Putting Covid-19 aside, Caine says the subsequent increase in interest rates since the start of the pandemic, and complicated by the UK’s recent highly publicised LDI crisis, has led scheme trustees to realise that they are better funded than they expected to be.
“The implications of that will be different for every pension scheme but ones in deficit could be further along their de-risking journey plan than expected and can therefore take risk out of their investment strategy sooner than expected,” he said. “We have seen a lot of schemes de-risk recently, because as a result of dramatic change in financial market conditions they found they’re much better funded on an insurance basis than they expected.”
According to Zass, this appears to already be happening in the US, with 2022 seeing a record level of 560 buyouts, worth a collective $50bn dollars – this includes some major schemes, such as IBM which offloaded $16bn worth of pension liabilities to US insurers last September – a trend he expects to continue into 2023.

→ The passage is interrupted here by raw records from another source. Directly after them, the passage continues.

Lemma updateConnectorStatus_None (w : World) (k : Z) (s : OCPPStatus) :
  _connectors (cp w) !! k = None ->
  updateConnectorStatus k s w
  = Returned tt (w_set_trace (trace w ++ [LogError (not_found k)]) w).
Proof. intros Hk. unfold updateConnectorStatus, getConnector. js_simpl. by rewrite Hk. Qed.

(** ** Availability *)

(** C8. [updateConnectorAvailability k a]: on a missing connector it logs,
    returns [false] and calls nobody; on an existing one it records [a],
    forces the status to [Unavailable] for [Inoperative] and to [Available]
    for [Operative], calls the availability subscriber registered for [k]
    exactly once with [a] (nobody if none is registered), and returns
    [true]. *)
Theorem updateConnectorAvailability_spec (w : World) (k : Number) (a : OCPPAvailability) :
  (_connectors (cp w) !! k = None ->
     updateConnectorAvailability k a w
     = Returned false (w_set_trace (trace w ++ [LogError (not_found k)]) w))
  /\ (forall c, _connectors (cp w) !! k = Some c ->
     exists w' es,
       updateConnectorAvailability k a w = Returned true w'
       /\ c_availability <$> _connectors (cp w') !! k = Some a
       /\ c_status <$> _connectors (cp w') !! k = Some (status_of_availability a)
       /\ trace w' = trace w ++ es
       /\ availability_calls es =
            match _availabilityChangeCallbacks (cp w) !! k with
            | Some cb => [(cb, a)]
            | None => []
            end).
Proof.
  split.
  - intros Hk. unfold updateConnectorAvailability, getConnector. js_simpl.
    by rewrite Hk.
  - intros c Hk. unfold updateConnectorAvailability, getConnector. js_simpl.
    rewrite Hk.
    set (w1 := w_set_cp _ w).
    assert (Hk1 : _connectors (cp w1) !! k = Some (c_set_availability a c))
      by (subst w1; cbn; by rewrite lookup_alter_eq, Hk).
    assert (Hrun : forall s,
      updateConnectorStatus k s w1
      = Returned tt (connector_updated k (c_set_status s)
          (ConnectorStatusWrite (c_id (c_set_availability a c)) s
           :: status_calls (c_set_availability a c) s
           ++ [SendStatusNotification k s]) w1))
      by (intros s; by apply updateConnectorStatus_Some).
    assert (Hst : (match a with
                   | Operative => updateConnectorStatus k Available
                   | Inoperative => updateConnectorStatus k Unavailable
                   end) w1
                  = updateConnectorStatus k (status_of_availability a) w1)
      by (by destruct a).
    rewrite Hst, Hrun. cbn.
    destruct (_availabilityChangeCallbacks (cp w) !! k) as [cb|] eqn:Hcb; cbn.
    + eexists _, _. split; [reflexivity|]. cbn.
      rewrite !lookup_alter_eq, Hk. cbn.
      repeat split; [by rewrite <- app_assoc|].
      unfold availability_calls, status_calls; cbn.
      rewrite omap_app. cbn. by destruct (c_statusChangeCallbacks c).
    + eexists _, _. split; [reflexivity|]. cbn.
      rewrite !lookup_alter_eq, Hk. cbn.
      repeat split.
      unfold availability_calls, status_calls; cbn.
      rewrite omap_app. cbn. by destruct (c_statusChangeCallbacks c).
Qed.
(** * Smart Timetable Optimizer: the scheduling engine

    A shallow embedding of [tools/solver_runner.py] (matcher, exact-solver
    model, greedy fallback, orchestrator) and of the validator and the
    local-improvement pass of [UI/teacher_dashboard.py], followed by the
    properties of the engine.

    Conventions of the embedding.
    - Python [str] values are [string]s of bytes; the string methods are
      modelled on their ASCII behaviour (bytes above 127 are neither
      whitespace, nor letters, nor digits).
    - A missing or [None] text field of a course or constraint is the empty
      string: the source only reads such fields through [x.get(k) or d].
    - Python [int]s are [Z]; list positions are [nat].
    - A [dict] is an association list in insertion order with unique keys.
    - An exception caught by a [try]/[except] of the source is an [option]
      whose [None] the handler turns into its fallback value. *)

From Stdlib Require Import ZArith Lia Ascii DecimalString.
From stdpp Require Import base list strings sorting.

Local Open Scope Z_scope.

(** ** Python string methods *)

Module PyStr.

Definition is_space (c : ascii) : bool :=
  let n := nat_of_ascii c in
  (((9 <=? n) && (n <=? 13)) || ((28 <=? n) && (n <=? 32)))%nat.

Definition is_upper (c : ascii) : bool :=
  let n := nat_of_ascii c in ((65 <=? n) && (n <=? 90))%nat.

Definition is_lower (c : ascii) : bool :=
  let n := nat_of_ascii c in ((97 <=? n) && (n <=? 122))%nat.
Lemma index_lookup {A} (a : list A) i x :
  index a i = Some x -> 0 <= i /\ a !! Z.to_nat i = Some x.
Proof.
  unfold index. destruct (i <? 0) eqn:Hi; [done|]. intros Hx. split; [lia|done].
Qed.

(** A valid position lies in the stretch of word numbers of its verse. *)
Lemma wordNumber_range w ayah :
  index (surah_ayahs surahData) (currentAyahIndex w) = Some ayah ->
  0 <= currentWordIndex w < len (ayah_words ayah) ->
  wordsBefore surahData (Z.to_nat (currentAyahIndex w)) <= wordNumber surahData w
  /\ wordNumber surahData w
     < wordsBefore surahData (S (Z.to_nat (currentAyahIndex w)))
  /\ wordsBefore surahData (S (Z.to_nat (currentAyahIndex w)))
     <= totalWords surahData.
Proof.
  intros [Ha Hayah]%index_lookup Hw. unfold wordNumber, totalWords.
  rewrite (wordsBefore_S _ _ Hayah). split_and!; [lia..|].
  rewrite <- (wordsBefore_S _ _ Hayah). apply wordsBefore_le.
  apply lookup_lt_Some in Hayah. lia.
Qed.

Lemma wordIndex_valid_inv w :
  wordIndex_valid surahData w = true ->
  exists ayah,
    index (surah_ayahs surahData) (currentAyahIndex w) = Some ayah
    /\ 0 <= currentWordIndex w < len (ayah_words ayah).
Proof.
  unfold wordIndex_valid. destruct (index _ _) as [ayah|]; [|done].
  intros Hw. exists ayah. split; [done|lia].
Qed.

Lemma quiz_valid_after_goNext w :
  well_formed surahData = true ->
  isMcqMode w = true ->
  wordIndex_valid surahData w = true ->
  isMcqMode (exec (goNext surahData) w) = true
  /\ wordIndex_valid surahData (exec (goNext surahData) w) = true.
Proof.
  intros Hwf Hmode Hvalid.
  assert (Hok : position_ok surahData w).
  { split; [|done]. apply wordIndex_valid_inv in Hvalid as (ayah & Hayah & _).
    apply index_Some in Hayah. unfold ayahIndex_valid. lia. }
  apply (goNext_position_ok _ _ Hwf) in Hok as [_ Hok].
  rewrite goNext_mode. split; [done|]. apply Hok. by rewrite goNext_mode.
Qed.

Lemma quiz_valid_after_goPrev w :
  well_formed surahData = true ->
  isMcqMode w = true ->
  wordIndex_valid surahData w = true ->
  isMcqMode (exec (goPrev surahData) w) = true
  /\ wordIndex_valid surahData (exec (goPrev surahData) w) = true.
Proof.
  intros Hwf Hmode Hvalid.
  assert (Hok : position_ok surahData w).
  { split; [|done]. apply wordIndex_valid_inv in Hvalid as (ayah & Hayah & _).
    apply index_Some in Hayah. unfold ayahIndex_valid. lia. }
  apply (goPrev_position_ok _ _ Hwf) in Hok as [_ Hok].
  rewrite goPrev_mode. split; [done|]. apply Hok. by rewrite goPrev_mode.
Qed.

Lemma wordNumber_goNext w :
  well_formed surahData = true ->
  isMcqMode w = true ->
  wordIndex_valid surahData w = true ->
  wordNumber surahData (exec (goNext surahData) w)
  = Z.min (wordNumber surahData w + 1) (totalWords surahData - 1).
Proof.
  intros Hwf Hmode Hvalid.
  destruct (quiz_valid_after_goNext w Hwf Hmode Hvalid) as [_ Hvalid'].
  apply wordIndex_valid_inv in Hvalid' as (ayah' & Hayah' & Hw').
  pose proof (wordNumber_range _ _ Hayah' Hw') as Hrange'.
  apply wordIndex_valid_inv in Hvalid as (ayah & Hayah & Hw).
  pose proof (wordNumber_range _ _ Hayah Hw) as Hrange.
  pose proof (goNext_position surahData w) as Hpos.
  rewrite Hmode, Hayah in Hpos.
  apply index_lookup in Hayah as [Ha Hayah].
  pose proof (wordsBefore_S _ _ Hayah) as HS.
  unfold wordNumber in *.
  destruct (currentWordIndex w <? len (ayah_words ayah) - 1) eqn:Hlt.
  { apply position_eq in Hpos as (Ha' & Hw'' & _).
    rewrite Ha', Hw'' in *. lia. }
  destruct (currentAyahIndex w <? len (surah_ayahs surahData) - 1) eqn:Hlast.
  - apply position_eq in Hpos as (Ha' & Hw'' & _). rewrite Ha', Hw'' in *.
    replace (Z.to_nat (currentAyahIndex w + 1))
      with (S (Z.to_nat (currentAyahIndex w))) in * by lia.
    lia.
  - apply position_eq in Hpos as (Ha' & Hw'' & _). rewrite Ha', Hw'' in *.
    apply lookup_lt_Some in Hayah.
    assert (HT : totalWords surahData
                 = wordsBefore surahData (S (Z.to_nat (currentAyahIndex w)))).
    { unfold totalWords. f_equal. unfold len in Hlast. lia. }
    lia.
Qed.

As with Caine, however, he points to the broader macroeconomic picture as being a more important driver of pension buy-out than a revised view of longevity.
“While the longevity component is an important assumption, I wouldn’t say it is the most significant factor. In my view, one of the more important assumptions relates to investments, the yields that are available and the supporting hedging against financial stresses.”
Despite data currently pointing to a likely long-term fall in life expectancy, Caine cautions that there is still such a high level of uncertainty of the future path of longevity that pension schemes which now find themselves in position to offload their liabilities could be making a mistake in waiting for even lower life expectancy projections that would make the cost of de-risking even cheaper in the future. Citing previous pandemic scares such as avian and swine flu, which were relatively contained, he says that Covid-19 pandemic is not a new risk, simply one which had not manifested itself before.
“While we might now be making a judgement that Covid-19 has caused a long-term impact on life expectancy, what if instead life expectancy jumps right back up again,” says Caine.